2. Having no regard for sub classes of WebView for getting loadUrl method's parameter in String Analysis

In AndroidStringAnalysis.java, the analyse method, the hotspots is only the WebView.loadUrl hotspot, Then in findHotspots method, calling the isHotspot method only judged the instruction's class and method descriptor equals WebView and loadUrl, having no regard for the sub classes of WebView.

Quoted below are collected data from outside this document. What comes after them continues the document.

(* ===== verification/Synch.v ===== *)
(** * threads/synch.c and devices/timer.c: semaphores, locks, condition variables, sleep

    A function that waits is cut at the points where another thread can run: the
    part after such a point is a [frame] pushed on the stack of the thread.
    [step] interleaves the threads and the timer interrupt. *)

From S2P Require Import Prelude ListSpec Kernel.

Definition get_sema (s : sema_ref) (k : kernel) : res semaphore := of_opt (semas k !! s).
Definition put_sema (s : sema_ref) (sm : semaphore) (k : kernel) : kernel :=
  set_semas (<[s := sm]> (semas k)) k.
Definition get_holder (l : Z) (k : kernel) : res Z := of_opt (locks k !! l).
Definition set_holder (l h : Z) (k : kernel) : kernel := set_locks (<[l := h]> (locks k)) k.

(** ** Priority donation *)

(** [compare_priority] on elements of a wait list. *)
Definition compare_priority (k : kernel) (a b : Z) : bool := priority_compare_two_thread k a b.

(** [compare_priority] on the [donation_elem]s of a donor list.  The function
    always takes its argument for the [elem] member: relative to [donation_elem]
    the four bytes it reads as [priority] are those of [waiting_lock]. *)
Definition compare_priority_donor (k : kernel) (a b : Z) : bool :=
  bool_decide (s32 (from_option waiting_lock 0 (threads k !! a)) >
               s32 (from_option waiting_lock 0 (threads k !! b))).

(** The loop of [donate_priority], [depth] rounds left. *)
Fixpoint donate_loop (depth : nat) (curr : Z) (k : kernel) : res kernel :=
  match depth with
  | O => Ret k
  | S depth =>
      let! t := get_thread curr k in
      if bool_decide (waiting_lock t = NULL) then Ret k
      else
        let! holder := get_holder (waiting_lock t) k in
        if bool_decide (holder <> NULL) then
          let! h := get_thread holder k in
          if bool_decide (priority t > priority h) then
            let! k := upd_thread holder (fun h => set_priorities (priority t) (origin_priority h) h) k in
            donate_loop depth holder k
          else Ret k
        else Ret k
  end.

Definition donate_priority (k : kernel) : res kernel :=
  let! _ := thread_current k in
  donate_loop 8 (running_thread k) k.

Definition restore_priority (lock : Z) (k : kernel) : res kernel :=
  let! curr := thread_current k in
  let donors := sort (compare_priority_donor k) (potential_donator curr) in
  let donors := filter (fun p => from_option waiting_lock 0 (threads k !! p) <> lock) donors in
  let donors := sort (compare_priority_donor k) donors in
  let prio := match donors with
              | [] => origin_priority curr
              | front :: _ => if bool_decide (prio_of k front > origin_priority curr)
                              then prio_of k front else origin_priority curr
              end in
  upd_thread (running_thread k) (fun t => set_priorities prio (origin_priority t) (set_donators donors t)) k.

(** ** Semaphores *)

Definition sema_init (s : sema_ref) (v : Z) (k : kernel) : kernel := put_sema s (mkSema v []) k.

(** The loop of [sema_down] and, when it is left, the rest [ret] of the caller;
    [again] is the frame that resumes the loop. *)
Definition sema_loop (s : sema_ref) (again : frame) (ret : kernel -> res kernel) (k : kernel) : res kernel :=
  let! sm := get_sema s k in
  if bool_decide (value sm = 0) then
    let! k := donate_priority k in
    let! _ := thread_current k in
    let k := put_sema s (mkSema 0 (waiters sm ++ [running_thread k])) k in
    let! k := push again k in
    thread_block k
  else ret (put_sema s (mkSema (value sm - 1) (waiters sm)) k).

Definition sema_down (s : sema_ref) (k : kernel) : res kernel :=
  let! _ := thread_current k in
  ASSERT (negb (intr_context k));
  let old_level := intr_get_level k in
  let k := intr_disable k in
  sema_loop s (FSemaLoop s old_level) (intr_set_level old_level) k.

Definition sema_try_down (s : sema_ref) (k : kernel) : res (kernel * bool) :=
  let old_level := intr_get_level k in
  let k := intr_disable k in
  let! sm := get_sema s k in
  let '(k, success) :=
    if bool_decide (value sm > 0) then (put_sema s (mkSema (value sm - 1) (waiters sm)) k, true)
    else (k, false) in
  let! k := intr_set_level old_level k in
  Ret (k, success).

Definition sema_up (s : sema_ref) (k : kernel) : res kernel :=
  let old_level := intr_get_level k in
  let k := intr_disable k in
  let! sm := get_sema s k in
  let! k := push (FSetLevel old_level) k in
  match sort (compare_priority k) (waiters sm) with
  | [] => Ret (put_sema s (mkSema (u32 (value sm + 1)) []) k)
  | most_priority :: rest =>
      thread_unblock most_priority (put_sema s (mkSema (u32 (value sm + 1)) rest) k)
  end.

(** ** Locks *)

Definition lock_init (l : Z) (k : kernel) : kernel := sema_init (LockSema l) 1 (set_holder l NULL k).

Definition lock_held_by_current_thread (l : Z) (k : kernel) : res bool :=
  ASSERT (bool_decide (l <> NULL));
  let! h := get_holder l k in
  let! _ := thread_current k in
  Ret (bool_decide (h = running_thread k)).

(** The end of [sema_down] and then of [lock_acquire]. *)
Definition lock_take (l : Z) (old_level pre_level : intr_level) (k : kernel) : res kernel :=
  let! k := intr_set_level old_level k in
  let! _ := thread_current k in
  intr_set_level pre_level (set_holder l (running_thread k) k).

My method to solve the problem is getting the sub classes of WebView and add to the hotspots:

                        cha = ClassHierarchy.make(scope);
            Collection<IClass> webViewSubClasses = cha
                    .computeSubClasses(TypeReference.find(ClassLoaderReference.Primordial, "Landroid/webkit/WebView"));
            for (IClass webViewSubClass : webViewSubClasses) {// sub classes of WebView(contains WebView self)
                TypeName tn = webViewSubClass.getName();
                String cDescriptor = tn.toString().substring(1);
                if (!cDescriptor.contains("/")) {// add, some times there is no '/' in cDescriptor
                    cDescriptor += '/';
                }
                hotspots.add(new ArgumentHotspot(ClassLoaderReference.Application, cDescriptor,
                        "loadUrl(Ljava/lang/String;)V", 0));
            }

3. Multi Dex

Some big Android Apps have more than one dex file. Also in AndroidStringAnalysis.java, the method addAnalysisScope only add the apk file to the analysis scope. However, it only can add the first dex file "classes.dex" to the analysis scope. What I do is unzip the all dex files to a folder, and add the all dex files to the analysis scope:

    @Override
    public void addAnalysisScope(String path) {
        if (path.endsWith(".apk")) {
            List<String> dexFilePaths = AndroidStringAnalysisPatch.unzipDexFiles(path, ara.getDir());

            try {
                for (String dexFilePath : dexFilePaths) {
                    scope.addToScope(ClassLoaderReference.Application, DexFileModule.make(new File(dexFilePath)));
                }
            } catch (IllegalArgumentException e) {
                // TODO Auto-generated catch block
                e.printStackTrace();
            } catch (IOException e) {
                // TODO Auto-generated catch block
                e.printStackTrace();
            }
        } else {
            throw new InternalError("Support only apk format as target file");
        }
    }

Also, in AndroidResourceAnalysis.extractResources, the smali dir maybe multi, the apktool can extract multi dex to multi smali dirs. The extractResources method only considered one smali dir.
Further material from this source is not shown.